SUPPLIED DATA section start

(** ** A player goes offline *)

(** After RemovePlayer the player sits in no gathering, holds no reservation and
    has no published notification data; a gathering it was not in keeps its members,
    and one it was in survives without it exactly when somebody else is left and it
    was not its recorded owner. *)
Theorem remove_player_clears `{GoRange} pid m :
  pid <> 0 -> store_inv m ->
  (forall gid g, gatherings (RemovePlayer pid m) !! gid = Some g ->
     pid ∉ participants g /\ reservations g !! pid = None) /\
  (forall typ, NotifStore.get (notif (RemovePlayer pid m)) pid typ = None) /\
  (forall gid g, gatherings m !! gid = Some g ->
     if bool_decide (pid ∈ participants g) then
       is_Some (gatherings (RemovePlayer pid m) !! gid) <->
       OwnerPID (session g) <> pid /\ exists p, p ∈ participants g /\ p <> pid
     else exists g', gatherings (RemovePlayer pid m) !! gid = Some g' /\
       participants g' = participants g /\ session g' = session g).
Proof.
  intros Hz Hm. pose proof (remove_player_gatherings pid m Hz) as Hg. split_and!.
  - intros gid g'. rewrite Hg, lookup_omap. destruct (gatherings m !! gid) as [g|]; cbn; [|done].
    unfold after_removal. repeat case_match; intros; simplify_eq; cbn;
      (split; [rewrite elem_of_removePID; tauto|apply lookup_delete_eq]).
  - intros typ. unfold RemovePlayer. rewrite bool_decide_eq_false_2 by done.
    destruct (remove_all_rest pid (range (gatherings m))
      (with_notif (NotifStore.forget (notif m) pid) m)) as (_ & Hn & _).
    change (NotifStore.get (notif (foldl (remove_from pid)
      (with_notif (NotifStore.forget (notif m) pid) m) (range (gatherings m)))) pid typ = None).
    rewrite Hn. cbn. rewrite NotifStore.get_forget. by rewrite bool_decide_eq_true_2.
  - intros gid g Hgid. rewrite Hg, lookup_omap, Hgid. cbn. unfold after_removal. case_bool_decide as Hin.
    + assert (removePID (participants g) pid = [] <-> ~ exists p, p ∈ participants g /\ p <> pid) as He.
      { setoid_rewrite <- elem_of_removePID. split; [intros -> [p Hp%elem_of_nil]; done|].
        destruct (removePID (participants g) pid) as [|p l]; [done|]. intros Hn. exfalso. apply Hn.
        exists p. set_solver. }
      cbn. rewrite <- (bool_decide_eq_true (removePID _ _ = [])) in He.
      destruct (bool_decide (removePID (participants g) pid = [])) eqn:Hb; cbn.
      * split; [by intros [? ?]|]. intros [_ Hp]. exfalso. by apply He.
      * destruct (bool_decide (OwnerPID (session g) = pid)) eqn:Ho; destruct_bool_decide;
          [split; [by intros [? ?]|naive_solver]|]. split; [|intros _; by eexists].
        intros _. split; [done|].
        destruct (removePID (participants g) pid) as [|p l] eqn:Hr; [done|]. exists p.
        rewrite <- elem_of_removePID, Hr. set_solver.
    + eexists; split; [reflexivity|]. cbn. by rewrite removePID_not_in.
Qed.

Lemma remove_player_clears_witness :
  NotifStore.get (notif (RemovePlayer (H := canonical_range) 11 (w_mm ex_world1))) 11 5 = None /\
  (forall gid g, gatherings (RemovePlayer (H := canonical_range) 11 (w_mm ex_world1)) !! gid = Some g ->
     11 ∉ participants g /\ reservations g !! 11 = None).
Proof.
  destruct (remove_player_clears (H := canonical_range) 11 (w_mm ex_world1)
    ltac:(discriminate) ex_world1_inv) as (Hg & Hn & _).
  split; [exact (Hn 5)|exact Hg].
Defined.

(** ** Private-room codes *)
Lemma code_chars_ok n x : 0 <= x -> length (code_chars n x) = n /\ Forall (fun b => b ∈ alphabet) (code_chars n x).
Proof.
  revert x; induction n as [|n IH]; intros x Hx; cbn [code_chars]; [done|].
  destruct (IH (x / len alphabet)) as [Hl Hf]; [apply Z.div_pos; [done|vm_compute; reflexivity]|].
  split; [cbn [length]; by rewrite Hl|]. constructor; [|done].
  unfold byte_at. apply list_elem_of_In, nth_In.
  assert (len alphabet = 33) as Ha by (vm_compute; reflexivity).
  pose proof (Z.mod_pos_bound x (len alphabet)). unfold len in *. lia.
Qed.

(** The code a room gets: five characters of the alphabet, resolving to the room. *)
Lemma make_code_spec gid m :
  let '(code, m') := makeCode gid m in
  len code = 5 /\ Forall (fun b => b ∈ alphabet) code /\ byCode m' !! code = Some gid /\
  (forall g, gatherings m !! gid = Some g -> exists g', gatherings m' !! gid = Some g' /\
     Reservations.code g' = code /\ participants g' = participants g /\ session g' = session g).
Proof.
  unfold makeCode. cbv zeta. set (r := u32 _).
  assert (0 <= r) as Hr by (apply Z.mod_pos_bound; lia).
  destruct (code_chars_ok 5 r Hr) as [Hl Hf]. split_and!; [unfold len; by rewrite Hl|done|apply lookup_insert_eq|].
  intros g ->. cbn. rewrite lookup_insert_eq. by eexists.
Qed.
Inductive call_step : cstate -> cstate -> Prop :=
  | cs_tick now st : cs_clock st <= now ->
      call_step st (mkCState now (cs_dedup st) (cs_world st) (cs_calls st) (cs_past st))
  | cs_arrive t conn req st : cs_calls st !! t = None ->
      call_step st (mkCState (cs_clock st) (cs_dedup st) (cs_world st)
        (<[t := mkCall conn req (arrival req)]> (cs_calls st)) (cs_past st))
  | cs_stamp t c st : cs_calls st !! t = Some c -> c_phase c = Loop ->
      call_step st (mkCState (cs_clock st) (cs_dedup st) (cs_world st)
        (<[t := move (Stamped (cs_clock st)) c]> (cs_calls st)) (cs_past st))
  | cs_admit t c now a d' st : cs_calls st !! t = Some c -> c_phase c = Stamped now ->
      admit_call now (c_key c) (cs_dedup st) = (a, d') ->
      call_step st (mkCState (cs_clock st) d' (cs_world st)
        (<[t := move (decided a) c]> (cs_calls st))
        (cs_past st ++ begun a t (c_key c) (cs_clock st)))
  | cs_wake t c p e st : cs_calls st !! t = Some c -> c_phase c = Waiting p ->
      d_heap (cs_dedup st) !! p = Some e -> closed e = true ->
      call_step st (mkCState (cs_clock st) (cs_dedup st) (cs_world st)
        (<[t := move Loop c]> (cs_calls st)) (cs_past st))
  | cs_run t c m ep e conn w' ps r wt st : cs_calls st !! t = Some c -> c_phase c = Running m ->
      nextGID (w_mm (cs_world st)) < 2 ^ 32 - 1 -> cref conn = cref (c_conn c) ->
      matchmaking_call ep e conn (c_req c) (cs_world st) = Some (Returns w' ps r wt) ->
      call_step st (mkCState (cs_clock st) (cs_dedup st) w'
        (<[t := move (after_handler m r) c]> (cs_calls st)) (cs_past st ++ [Ran t (c_key c) r]))
  | cs_complete t c p r st : cs_calls st !! t = Some c -> c_phase c = Handled (Owner p) r ->
      call_step st (mkCState (cs_clock st) (complete (cs_clock st) (c_key c) p r (cs_dedup st)) (cs_world st)
        (<[t := move (Returned r) c]> (cs_calls st))
        (cs_past st ++ match r with Some _ => [Answered (c_key c) (cs_clock st + d_ttl (cs_dedup st))] | None => [] end))
  | cs_gone pid st :
      call_step st (mkCState (cs_clock st) (cs_dedup st)
        (with_mm (RemovePlayer pid (w_mm (cs_world st))) (cs_world st)) (cs_calls st) (cs_past st ++ [Gone pid])).
(* ===== verification/TicketGranting.v ===== *)
(** * The authentication server (nextendo-nex/ticketgranting.go)

    The table that remembers which account last logged in from an address, its
    persistence, and the login handlers that mint the tickets.  Instants are
    nanoseconds since the epoch. *)

From S2P Require Import Prelude GoStd GoNet Settings Stream Types StationURL Rmc Crypto.
From S2P Require Import Kerberos.

Definition ProtocolTicketGranting : Z := 0x0A.
Definition MethodLogin : Z := 1.
Definition MethodLoginEx : Z := 2.
Definition MethodLoginWithContext : Z := 6.

Definition nanos : Z := 10 ^ 9.
Definition authRecallTTL : Z := 24 * 3600 * nanos.
Definition authRecallMax : Z := 50000.

(** ** The IP to PID recall table *)
Definition ipHost (addr : gostring) : gostring :=
  match GoNet.SplitHostPort addr with Some (h, _) => h | None => addr end.

Record authRecall := mkRecall { rc_pid : Z; rc_at : Z }.

(** The on-disk form: the pid and the second of the login. *)
Record authRecallPersisted := mkPersisted { pr_PID : Z; pr_At : Z }.

(** [authPIDByIP], with [authRecallOnce] and [authRecallDirty]. *)
Record RecallTable := mkTable {
  authPIDByIP : gmap gostring authRecall; recallOnce : bool; recallDirty : bool
}.
Definition empty_table : RecallTable := mkTable ∅ false false.

Definition usable (now : Z) (rec : authRecallPersisted) : Prop :=
  pr_PID rec <> 0 /\ now - pr_At rec * nanos <= authRecallTTL.
#[export] Instance usable_dec now rec : Decision (usable now rec).
Proof. unfold usable. apply _. Defined.

Definition restore (now : Z) (rec : authRecallPersisted) : option authRecall :=
  if decide (usable now rec) then Some (mkRecall (pr_PID rec) (pr_At rec * nanos)) else None.

(** [file] is the decoded file; [None] when none is configured, readable or valid. *)
Definition authRecallInit (now : Z) (file : option (gmap gostring authRecallPersisted))
    (t : RecallTable) : RecallTable :=
  if recallOnce t then t
  else mkTable (match file with
                | Some m => omap (restore now) m ∪ authPIDByIP t
                | None => authPIDByIP t
                end) true (recallDirty t).

Definition expired (now : Z) (r : authRecall) : bool := bool_decide (authRecallTTL < now - rc_at r).

Definition RememberAuthPID (now : Z) (file : option (gmap gostring authRecallPersisted))
    (addr : gostring) (pid : Z) (t : RecallTable) : RecallTable :=
  let t := authRecallInit now file t in
  mkTable (<[ipHost addr := mkRecall pid now]> (authPIDByIP t)) (recallOnce t) true.

(** A recall is two steps on the sync.Map: a look at the entry, which answers or finds it
    expired, and in the latter case a deletion of whatever the host's entry is by then. *)
Inductive recall_phase := RecallDone (who : option Z) | RecallDeletes.

Definition recall_look (now : Z) (addr : gostring) (t : RecallTable) : recall_phase :=
  match authPIDByIP t !! ipHost addr with
  | None => RecallDone None
  | Some rec =>
      if bool_decide (rc_pid rec = 0) then RecallDone None
      else if expired now rec then RecallDeletes
      else RecallDone (Some (rc_pid rec))
  end.

Definition recall_delete (host : gostring) (t : RecallTable) : RecallTable :=
  mkTable (delete host (authPIDByIP t)) (recallOnce t) (recallDirty t).

(** The recall of a caller nobody disturbs between its two steps. *)
Definition RecallAuthPID (now : Z) (file : option (gmap gostring authRecallPersisted))
    (addr : gostring) (t : RecallTable) : option Z * RecallTable :=
  let t := authRecallInit now file t in
  match recall_look now addr t with
  | RecallDone who => (who, t)
  | RecallDeletes => (None, recall_delete (ipHost addr) t)
  end.

Definition persist (r : authRecall) : authRecallPersisted :=
  mkPersisted (rc_pid r) (rc_at r / nanos).

(** What the flusher does with an entry it visits: expired entries are deleted, in a
    second step of their own, the others written out while there is room. *)
Inductive visit_phase := VisitSkips | VisitDeletes | VisitKeeps (p : authRecallPersisted).

Definition flush_look (now : Z) (out : gmap gostring authRecallPersisted) (ip : gostring)
    (rec : authRecall) : visit_phase :=
  if bool_decide (ip = []) then VisitSkips
  else if expired now rec then VisitDeletes
  else if bool_decide (Z.of_nat (size out) < authRecallMax) then VisitKeeps (persist rec)
  else VisitSkips.

(** An undisturbed turn of the loop of the flusher over the table. *)
Definition flush_entry (now : Z) (acc : gmap gostring authRecallPersisted * gmap gostring authRecall)
    (kv : gostring * authRecall) : gmap gostring authRecallPersisted * gmap gostring authRecall :=
  let '(out, table) := acc in
  let '(ip, rec) := kv in
  match flush_look now out ip rec with
  | VisitSkips => acc
  | VisitDeletes => (out, delete ip table)
  | VisitKeeps p => (<[ip := p]> out, table)
  end.

(** A tick of the flusher: the file it writes, if any. *)
Definition authRecallFlush `{GoRange} (now : Z) (t : RecallTable)
    : option (gmap gostring authRecallPersisted) * RecallTable :=
  if recallDirty t then
    let '(out, table) := foldl (flush_entry now) (∅, authPIDByIP t) (range (authPIDByIP t)) in
    (Some out, mkTable table (recallOnce t) false)
  else (None, t).

(** ** RVConnectionData *)
Record RVConnectionData := mkRVCD {
  MainStation : option StationURL;
  SpecialProtocols : list Z;
  SpecialStation : option StationURL;
  ServerTime : Z
}.

Definition orEmptyStation (u : option StationURL) : StationURL :=
  default (NewStationURL (str "prudp")) u.

#[export] Instance RVConnectionData_Structure : Structure RVConnectionData := [
  mkLevel 1
    (Some (fun s d => write_StationURL (orEmptyStation (MainStation d)) ++
                StreamOut.WriteList (SpecialProtocols d) StreamOut.U8 ++
                write_StationURL (orEmptyStation (SpecialStation d)) ++
                StreamOut.DateTime (ServerTime d)))
    (Some (fun s _ => (m <-- StationURLValue ;; p <-- StreamInOps.ReadList StreamInOps.U8 ;;
                 sp <-- StationURLValue ;; t <-- StreamInOps.DateTime ;;
                 rret (mkRVCD (Some m) p (Some sp) t))%reader))].

(** ** Login *)
Record AuthConfig := mkAuthConfig {
  ac_Settings : Settings;
  SecurePID : Z;
  SecurePassword : gostring;
  SecureStationURL : option StationURL;
  ac_SpecialProtocols : list Z;
  ServerName : gostring;
  SessionKeyLength : Z;
  ResolveUser : gostring -> bytes -> option (Z * bytes)
}.

(** What the call reads from its surroundings: the clock, the recall file and the
    system's random bytes ([None] when reading them fails). *)
Record AuthEnv := mkAuthEnv {
  ae_now : Z;
  ae_file : option (gmap gostring authRecallPersisted);
  ae_session : Z -> option bytes;
  ae_ticketKey : option bytes;
  ae_issued : Z;
  ae_served : Z
}.

Definition hexdigit (n : Z) : Z := if bool_decide (n < 10) then 48 + n else 87 + n.
Definition hex_EncodeToString (b : bytes) : gostring :=
  concat ((fun v => [hexdigit (v / 16); hexdigit (v mod 16)]) <$> b).

(** The session key and the two nested tickets. *)
Definition mint (cfg : AuthConfig) (e : AuthEnv) (pid : Z) (sourceKey : bytes)
    : fallible bytes :=
  let s := ac_Settings cfg in
  let keyLen := if bool_decide (SessionKeyLength cfg = 0) then KerberosKeySize s
                else SessionKeyLength cfg in
  if bool_decide (keyLen < 0) then Panic
  else match ae_session e keyLen with
  | None => Error
  | Some sessionKey =>
      let targetKey := DeriveKey s (SecurePassword cfg) (SecurePID cfg) in
      (internal <?- ServerTicket_Encrypt (ae_ticketKey e)
         (mkServerTicket (ae_issued e) pid sessionKey) targetKey s ;;
       ClientTicket_Encrypt (mkClientTicket sessionKey (SecurePID cfg) internal) sourceKey s)%fallible
  end.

SUPPLIED DATA section end

For the listing above, print only the lines starting at the line containing "(* ===== verification/TicketGranting.v" and ending at the line containing "(** [file] is", exactly, both included.

:: WRITTEN RESPONSE ::
(* ===== verification/TicketGranting.v ===== *)
(** * The authentication server (nextendo-nex/ticketgranting.go)

    The table that remembers which account last logged in from an address, its
    persistence, and the login handlers that mint the tickets.  Instants are
    nanoseconds since the epoch. *)

From S2P Require Import Prelude GoStd GoNet Settings Stream Types StationURL Rmc Crypto.
From S2P Require Import Kerberos.

Definition ProtocolTicketGranting : Z := 0x0A.
Definition MethodLogin : Z := 1.
Definition MethodLoginEx : Z := 2.
Definition MethodLoginWithContext : Z := 6.

Definition nanos : Z := 10 ^ 9.
Definition authRecallTTL : Z := 24 * 3600 * nanos.
Definition authRecallMax : Z := 50000.

(** ** The IP to PID recall table *)
Definition ipHost (addr : gostring) : gostring :=
  match GoNet.SplitHostPort addr with Some (h, _) => h | None => addr end.

Record authRecall := mkRecall { rc_pid : Z; rc_at : Z }.

(** The on-disk form: the pid and the second of the login. *)
Record authRecallPersisted := mkPersisted { pr_PID : Z; pr_At : Z }.

(** [authPIDByIP], with [authRecallOnce] and [authRecallDirty]. *)
Record RecallTable := mkTable {
  authPIDByIP : gmap gostring authRecall; recallOnce : bool; recallDirty : bool
}.
Definition empty_table : RecallTable := mkTable ∅ false false.

Definition usable (now : Z) (rec : authRecallPersisted) : Prop :=
  pr_PID rec <> 0 /\ now - pr_At rec * nanos <= authRecallTTL.
#[export] Instance usable_dec now rec : Decision (usable now rec).
Proof. unfold usable. apply _. Defined.

Definition restore (now : Z) (rec : authRecallPersisted) : option authRecall :=
  if decide (usable now rec) then Some (mkRecall (pr_PID rec) (pr_At rec * nanos)) else None.

(** [file] is the decoded file; [None] when none is configured, readable or valid. *)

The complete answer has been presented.